Bang-Bang finished his hamburger and washed it down with beer. He then passed the time by filling Heller in on mob politics.
After a while there was a roar of cars.
Three sedans went streaking by. The seats were full. “You can tell they’re government men, all right,” said Bang-Bang. “The way they carry those riot shotguns. Did you see Oozopopolis? He was the big fat slob in the front seat of the second car.”
The three cars raced the last six blocks and drew to a skidding halt in front of the garage, a reeking bomb of gelignite and alcohol fumes.
Men bailed out, guns ready and threatening.
“Come on out of there!

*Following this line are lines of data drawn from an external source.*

Lemma resolves_rows ids counts p q i j a b a' b' :
  resolves ids counts p i j a b → resolves ids counts q i j a' b' →
  a = a' ∧ b = b'.
Proof. intros (_ & Ha & Hb) (_ & Ha' & Hb'). split; congruence. Qed.

Lemma fill_step_ok ids counts f kwargs dm p i j a b x :
  square (length ids) dm → resolves ids counts p i j a b →
  f kwargs a b = inr x →
  ∃ dm', fill_step (make_id_index ids) counts f kwargs dm p
           = ([EvBetaMetric a b], inr dm') ∧
         square (length ids) dm' ∧
         ∀ i' j', cell dm' i' j' =
                  if decide (i' = i ∧ j' = j) then x else cell dm i' j'.
Proof.
  intros Hsq (Hcell & Ha & Hb) Hf.
  destruct (cell_of_lt _ _ _ _ Hcell) as [Hi Hj]. destruct Hcell as [Hu Hv].
  destruct (setitem_spec (length ids) dm i j x Hsq Hi Hj) as (dm' & Hset & Hsq' & Hcells).
  exists dm'. split; [|done].
  unfold fill_step, dict_getitem, getitem, call2, external, pure_step.
  rewrite Hu, Hv. cbn. rewrite Ha, Hb. cbn. rewrite Hf. cbn. by rewrite Hset.
Qed.

Lemma fill_loop ids counts f kwargs (g : Row → Row → D) :
  (∀ a b, f kwargs a b = inr (g a b)) →
  ∀ id_pairs dm,
    square (length ids) dm →
    Forall (λ p, ∃ i j a b, resolves ids counts p i j a b) id_pairs →
    ∃ dm' tr,
      for_each (fill_step (make_id_index ids) counts f kwargs) dm id_pairs
        = (tr, inr dm') ∧
      square (length ids) dm' ∧
      Forall2 (λ p ev, ∃ i j a b, resolves ids counts p i j a b ∧
                                  ev = EvBetaMetric a b) id_pairs tr ∧
      (∀ i j, (∀ p, p ∈ id_pairs → ¬ cell_of ids p i j) →
              cell dm' i j = cell dm i j) ∧
      (∀ p i j a b, p ∈ id_pairs → resolves ids counts p i j a b →
                    cell dm' i j = g a b).
Proof.
  intros Hf. induction id_pairs as [|p ps IH]; intros dm Hsq Hres.
  - exists dm, []. split; [done|split; [done|split; [constructor|split]]].
    + done.
    + intros ????? Hin. by apply elem_of_nil in Hin.
  - apply Forall_cons in Hres as [(i & j & a & b & Hp) Hres].
    destruct (fill_step_ok ids counts f kwargs dm p i j a b (g a b) Hsq Hp (Hf a b))
      as (dm1 & Hstep & Hsq1 & Hcells1).
    destruct (IH dm1 Hsq1 Hres) as (dm' & tr & Hloop & Hsq' & Hlog & Hkeep & Hset).
    exists dm', (EvBetaMetric a b :: tr). split; [|split; [done|split; [|split]]].
    + cbn [for_each]. rewrite Hstep. cbn. by rewrite Hloop.
    + constructor; [|done]. by exists i, j, a, b.
    + intros i' j' Hfree. rewrite Hkeep.
      * rewrite Hcells1. rewrite decide_False; [done|].
        intros [-> ->]. apply (Hfree p); [by left|]. apply Hp.
      * intros q Hq. apply Hfree. by right.
    + intros q i' j' a' b' Hq Hres'.
      destruct (decide (Exists (λ r, cell_of ids r i' j') ps)) as [Hex|Hnex].
      * apply Exists_exists in Hex as (r & Hr & Hcell).
        pose proof (proj1 (Forall_forall _ _) Hres r Hr) as (i2 & j2 & a2 & b2 & Hr').
        assert (r = q) as -> by (eapply cell_of_inj; [done|apply Hres']).
        by apply (Hset q).
      * apply elem_of_cons in Hq as [->|Hq].
        2: { exfalso. apply Hnex, Exists_exists. exists q. split; [done|apply Hres']. }
        rewrite Hkeep.
        2: { intros r Hr Hcell. apply Hnex, Exists_exists. by exists r. }
        destruct Hp as (Hcp & Ha & Hb), Hres' as ((Hi' & Hj') & Ha' & Hb').
        destruct Hcp as [Hi Hj].
        assert (i' = i) as -> by congruence. assert (j' = j) as -> by congruence.
        rewrite Hcells1, decide_True by done. congruence.
Qed.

We got you covered!” drifted faintly up the street.
Then a very fat figure raced forward and slammed the flat of his foot against the door.
There was a tremendous flash!
Blue flame and red battered the street!
A fireball bloomed!
The concussion and sound hit the Cadillac! It recoiled and then rocked!
Through the smoke and falling debris six blocks away one could see the strewn bodies.
Heller turned the Cadillac around. “Who was this Oozopopolis?”
“He was the New Jersey district head of BAFT. That’s the U.S. Treasury Department Bureau of Alcohol, Firearms and Tobacco. The Revenooers. The dirty turncoats. Aside from changing sides on us, it was Oozopopolis that planted a machine gun on me and got me sent up.”
Bang-Bang was smiling happily. “Oh, my! Babe certainly will be pleased. Not only did we cost Faustino two million bucks, but we also got rid of the Feds! And it’s about time she got some breaks, let me tell you!”
They wended their way through the fire engines now charging toward the sky-leaping conflagration.